More of his work can be found at KNFA.net.


Dare to Read — Like a Lutheran. The Essential Lutheran Library — 12 Comments

  1. I still need 4 more! Hope I can get the rest soon. Is the sale on the individual books, too?

  2. @Rev. Paul T. McCain #2
    But it sure seems like I spend about $b;lank for books from CPH each year. But I read them all and use them often for papers and such and even sermon quotes from time to time. 🙂

  3. @Kari #3

    Yes. Everytiem they add to teh library I get the next., The only one I don’t have yet is Reading the Psalms. I should get on that…

    @Rev. Paul T. McCain #2

    Thanks, CPH and Rev. McCain. I really like compilations. I loved when the Lutheran Difference was pulled together. And I think it was ingenious to arrange the 18 studies around the Creed. And I also liked getting the Lutheran Spirituality compilation, too. Keep up the good work. 🙂

  4. @Jason #5
    Jason, I have “Reading the Psalms” and it is good. I’m sure you’ll want to get it. I am wondering if you had to choose one to get (since you already have them both) which do you recommend I get next? “Law and Gospel” or “Lutheran Difference”? Those are two of the four I am still without.

  5. @Kari #6

    Depends on what you are looking for. Law and Gospel is what helps define the LC-MS (just as the Confessions describe Lutheransim and the Bible = Christianity) I would consider it a doctrinal book. Lutheran DIfference is reformatted from teh studdy booklets, so they are a bit idfferent in that no questions sections/fill in the blanks kinda stuff. It is good comparative for Lutherans vs. Catholics and other Protestants. I would recommend Law and Gospel for more advanced studies, theologians and experienced Lutherans to dig deep in to the meanings of our synod.

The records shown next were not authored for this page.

(* ===== verification/SaverRefinement.v ===== *)
(** * The saver implements the reference checkpointer

    What the store of a saver holds, read as the content of the reference
    checkpointer ([agrees]), and that every operation keeps the two together and
    answers alike. *)

From S2P Require Import Prelude PyValue Store SnapshotLaws Saver SaverOps SaverRead.
From S2P Require Import SaverLemmas SaverSpec SaverPut SaverMeasure SaverTheorems SaverAdmin.
From S2P Require Import SaverList SaverWrites SaverReference.

Section agreement.
Context `{lg : !LangGraph} `{lgspec : !LangGraphSpec}.
Implicit Types (t c i : pystr) (m : kv) (d : RefData).

(** ** A store content, read as the reference's content *)

Definition stored_as (saved : pyval) (e : RefEntry) : Prop :=
  ∃ tcp tmd, dumps_typed (re_checkpoint e) = Ok tcp ∧ dumps_typed (re_metadata e) = Ok tmd ∧
    saved = ck_record tcp tmd (re_parent e).

Definition written_as (task : pystr) (saved : pyval) (w : pystr * pyval) : Prop :=
  ∃ path tv, dumps_typed w.2 = Ok tv ∧ saved = write_record task w.1 path tv.

(** A live pointer names the newest checkpoint. *)
Definition pointer_newest m t c : Prop :=
  ∀ i, m !! (LATEST_NS, latest_key t c) = Some (PStr i) → is_Some (m !! (ckpt_ns t c, i)) →
    ∀ j, is_Some (m !! (ckpt_ns t c, j)) → str_le j i.

Record agrees (indexed : bool) m d : Prop := {
  ag_content : content_ok false m;
  ag_pointer t c : indexed = false → SEP ∉ t → pointer_newest m t c;
  ag_ckpts t c i : SEP ∉ t →
    option_Forall2 stored_as (m !! (ckpt_ns t c, i)) (rd_ckpts d !! (t, c, i));
  ag_writes t c i task idx : SEP ∉ t → SEP ∉ c →
    option_Forall2 (written_as task) (m !! (writes_ns t c i, write_key task idx))
      (writes_at d t c i !! (task, idx));
  ag_ids t c i e : rd_ckpts d !! (t, c, i) = Some e → i ≠ [] ∧ is_dict (re_metadata e) = true ∧ SEP ∉ c;
  ag_threads t c i e : rd_ckpts d !! (t, c, i) = Some e → SEP ∉ t;
}.

Lemma agrees_empty indexed : agrees indexed ∅ RefData_empty.
Proof.
  split.
  - apply content_ok_empty.
  - intros t c _ _ i Hp. by rewrite lookup_empty in Hp.
  - intros. rewrite !lookup_empty. constructor.
  - intros. unfold writes_at. rewrite !lookup_empty. constructor.
  - intros t c i e He. cbn in He. by rewrite lookup_empty in He.
  - intros t c i e He. cbn in He. by rewrite lookup_empty in He.
Qed.

Lemma option_Forall2_is_Some {A B} (P : A → B → Prop) oa ob :
  option_Forall2 P oa ob → is_Some oa ↔ is_Some ob.
Proof. intros [x y _|]; split; by intros []. Qed.

Lemma ids_of_elem d t c i : i ∈ ids_of d t c ↔ is_Some (rd_ckpts d !! (t, c, i)).
Proof.
  unfold ids_of. rewrite list_elem_of_fmap. split.
  - intros ([p j]&->&[Hp Hin]%list_elem_of_filter). cbn in *. subst p.
    by apply elem_of_map_to_list_fst.
  - intros Hi. exists (t, c, i). split; [done|]. apply list_elem_of_filter.
    split; [done|]. by apply elem_of_map_to_list_fst.
Qed.

Lemma ids_of_NoDup d t c : NoDup (ids_of d t c).
Proof.
  unfold ids_of. apply NoDup_fmap_2_strong.
  - intros [p i] [q j] [Hp _]%list_elem_of_filter [Hq _]%list_elem_of_filter ?. cbn in *. congruence.
  - apply NoDup_filter, NoDup_fst_map_to_list.
Qed.

(** Listings compared namespace by namespace. *)
Lemma list_bind_ext_in {A B} (f g : A → list B) l : (∀ x, x ∈ l → f x = g x) → l ≫= f = l ≫= g.
Proof.
  intros H. induction l as [|x l IH]; [done|]. cbn [mbind list_bind].
  rewrite (H x) by by left. f_equal. apply IH. intros y Hy. apply H. by right.
Qed.

Lemma Permutation_of_one {A} (a : A) l l' : NoDup l → (∀ x, x ∈ l → x = a) → l' ≡ₚ l → l = l'.
Proof.
  intros Hnd Ha Hp. destruct l as [|x [|y l]].
  - by apply Permutation_nil_r in Hp as ->.
  - by apply Permutation_singleton_r in Hp as ->.
  - exfalso. apply NoDup_cons in Hnd as [Hx _]. apply Hx. rewrite (Ha x), (Ha y) by set_solver. by left.
Qed.

Lemma ref_listed_names filter_by before_id want_id d n tup :
  tup ∈ ref_listed filter_by before_id want_id d n.1 n.2 → name_of tup = n.
Proof.
  unfold ref_listed. intros (i&_&Hi)%list_elem_of_omap. destruct (rd_ckpts d !! _) as [e|]; [|done].
  cbn [mbind option_bind] in Hi. destruct (_ && _); [|done]. injection Hi as <-. by destruct n.
Qed.

Lemma bind_of_name (f : pystr * pystr → list CheckpointTuple) names n :
  (∀ n tup, tup ∈ f n → name_of tup = n) → NoDup names →
  filter (λ tup, name_of tup = n) (names ≫= f) = if decide (n ∈ names) then f n else [].
Proof.
  intros Hf Hnd. induction Hnd as [|x names Hx _ IH]; [done|]. cbn [mbind list_bind].
  change (names ≫= f) with (mbind f names) in *. rewrite filter_app, IH.
  destruct (decide (x = n)) as [->|Hne].
  - rewrite (decide_False _ _ Hx), decide_True, app_nil_r by by left. apply filter_all, Forall_forall. apply Hf.
  - replace (filter _ (f x)) with (@nil CheckpointTuple).
    + cbn [app]. apply decide_ext. set_solver.
    + symmetry. apply filter_none, Forall_forall. intros tup Htup%Hf Hn. congruence.
Qed.

Lemma by_namespace_perm (f : pystr * pystr → list CheckpointTuple) names names' :
  (∀ n tup, tup ∈ f n → name_of tup = n) → NoDup names → names ≡ₚ names' →
  by_namespace (names ≫= f) = by_namespace (names' ≫= f).
Proof.
  intros Hf Hnd Hp. assert (NoDup names') as Hnd' by by rewrite <-Hp. unfold by_namespace.
  assert (list_to_set (C:=gset (pystr * pystr)) (name_of <$> (names ≫= f)) =
          list_to_set (name_of <$> (names' ≫= f))) as ->.
  { apply set_eq. intros n. rewrite !elem_of_list_to_set. by rewrite Hp. }
  apply list_bind_ext; [|done]. intros n. rewrite !bind_of_name by done. apply decide_ext. by rewrite Hp.
Qed.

For newer converts to Lutheranism or for beginning studies, I would say Lutheran Difference. Since the studies are arrange to walk through the Creeds (look at the table of contents) it sets up nicely as catechetical learning, and shows were philosphies come from. Why do my Methodist friends/family behave the way they do? How come Catholics do some much tradition stuff?

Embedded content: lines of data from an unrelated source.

Definition hints_bounded (h hints : id_bounds) : Prop :=
  ∀ t c x, hints !! (t, c) = Some x → bounded_by h t c x.

Lemma raise_high_bounds t c i h : bounded_by (raise_high t c i h) t c i.
Proof.
  unfold bounded_by, raise_high. destruct (h !! (t, c)) as [x|] eqn:E.
  - destruct (str_ltb x i) eqn:Hx; [exists i; by rewrite lookup_insert_eq|].
    exists x. split; [done|]. apply str_nlt_le. unfold str_lt. congruence.
  - exists i. by rewrite lookup_insert_eq.
Qed.

Lemma raise_high_grows t c i h t' c' x : bounded_by h t' c' x → bounded_by (raise_high t c i h) t' c' x.
Proof.
  intros (y&Hy&Hxy). destruct (decide ((t', c') = (t, c))) as [[= -> ->]|Hne].
  - destruct (raise_high_bounds t c i h) as (z&Hz&Hiz). exists z. split; [done|].
    revert Hz. unfold raise_high. rewrite Hy. destruct (str_ltb y i) eqn:Hyi.
    + rewrite lookup_insert_eq. intros [= ->]. etrans; [exact Hxy|]. by apply str_lt_le.
    + rewrite Hy. by intros [= ->].
  - exists y. split; [|done]. unfold raise_high. destruct (h !! (t, c)) as [z|]; [destruct (str_ltb z i)|];
      by rewrite ?lookup_insert_ne by congruence.
Qed.

Lemma raise_all_grows t l h t' c' x : bounded_by h t' c' x → bounded_by (raise_all t l h) t' c' x.
Proof. intros Hx. induction l as [|p l IH]; [done|]. by apply raise_high_grows. Qed.

Lemma raise_all_bounds t l h c i : (c, i) ∈ l → bounded_by (raise_all t l h) t c i.
Proof.
  induction l as [|p l IH]; [by intros ?%not_elem_of_nil|]. cbn [raise_all foldr].
  intros [<-|Hin]%elem_of_cons; [apply raise_high_bounds|by apply raise_high_grows, IH].
Qed.

Lemma ids_bounded_copy src t h d : src ≠ t → ids_bounded h d →
  ids_bounded (raise_all t (thread_ids d src) h) (ref_copy_thread src t d).
Proof.
  intros Hne Hd t' c i. rewrite ref_copy_ckpts by done. destruct (decide (t' = t)) as [->|].
  - destruct (rd_ckpts d !! (src, c, i)) as [e|] eqn:E.
    + intros _. apply raise_all_bounds, thread_ids_elem. by rewrite E.
    + intros Hi. by apply raise_all_grows, Hd.
  - intros Hi. by apply raise_all_grows, Hd.
Qed.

    So I would probably consider Difference as Religion 101 and Law and Gospel as Theology 301, if you know what I mean. Starting from scratch, I would go with always having the Bible around (duh), use Psalms, hymnal and Treasury of Prayer as devotional to get started and meditation, and for hard study: Small Catechism, Lutheran Difference, Book of Concord, Law and Gospel, in that order. Maybe the pastors have a better idea, if they wish to chime in.

  6. I confidently assert I have them all and then CPH adds another book to the mix leaving me short of essential Lutheran literature. This time it’s “The Lutheran Difference”

    Rev. McCain, is this the completion of TELL or are more books scheduled to be added to the mix?

  7. This collection is excellent, but Francis Pieper’s Christian Dogmatics is about as fundamental a Lutheran set of books as can be found in addition to those above. I would also recommend Sasse’ two volume, Lonely Way.

  8. I still need Reading the Psalms and Lutheran Book of Prayer. I figure that I might as well save up, buy the premium set and give away any duplicates.

  9. My granddaughter’s godparents gave her a Lutheran Study Bible for her confirmation last Sunday, her uncle gave her a copy of The Lutheran Difference, and my husband and I gave her a Lutheran Service Book and The Reader’s Edition of the Book of Concord. We want to start her out right! Rather, we want her to continue her studies. Her dad is a pastor, so if she has any questions, she has another ready source of good information! Future birthday and Christmas gifts for her are taken care of until her library is complete!

  10. I have Reading the Psalms and love it. I use it as a morning devotional. Its a great way to get the day started. The L&G is truly a wonderful book. I’m still getting used to the LSB (and I’ve had it for quite a while, hard to transition from the Concordia Self-Study that I’ve had many years). As for the Lutheran Confessions, I have it and use it, but I still prefer the Tappert (19590 ed, mainly because its easier to hold. I am planning on purchasing the Pocket ed of the Confessions as well as the pocket LSB, eventually. All in all, though, I think the “sangria set” or TELL is quiet well done and CPH should be given kudos.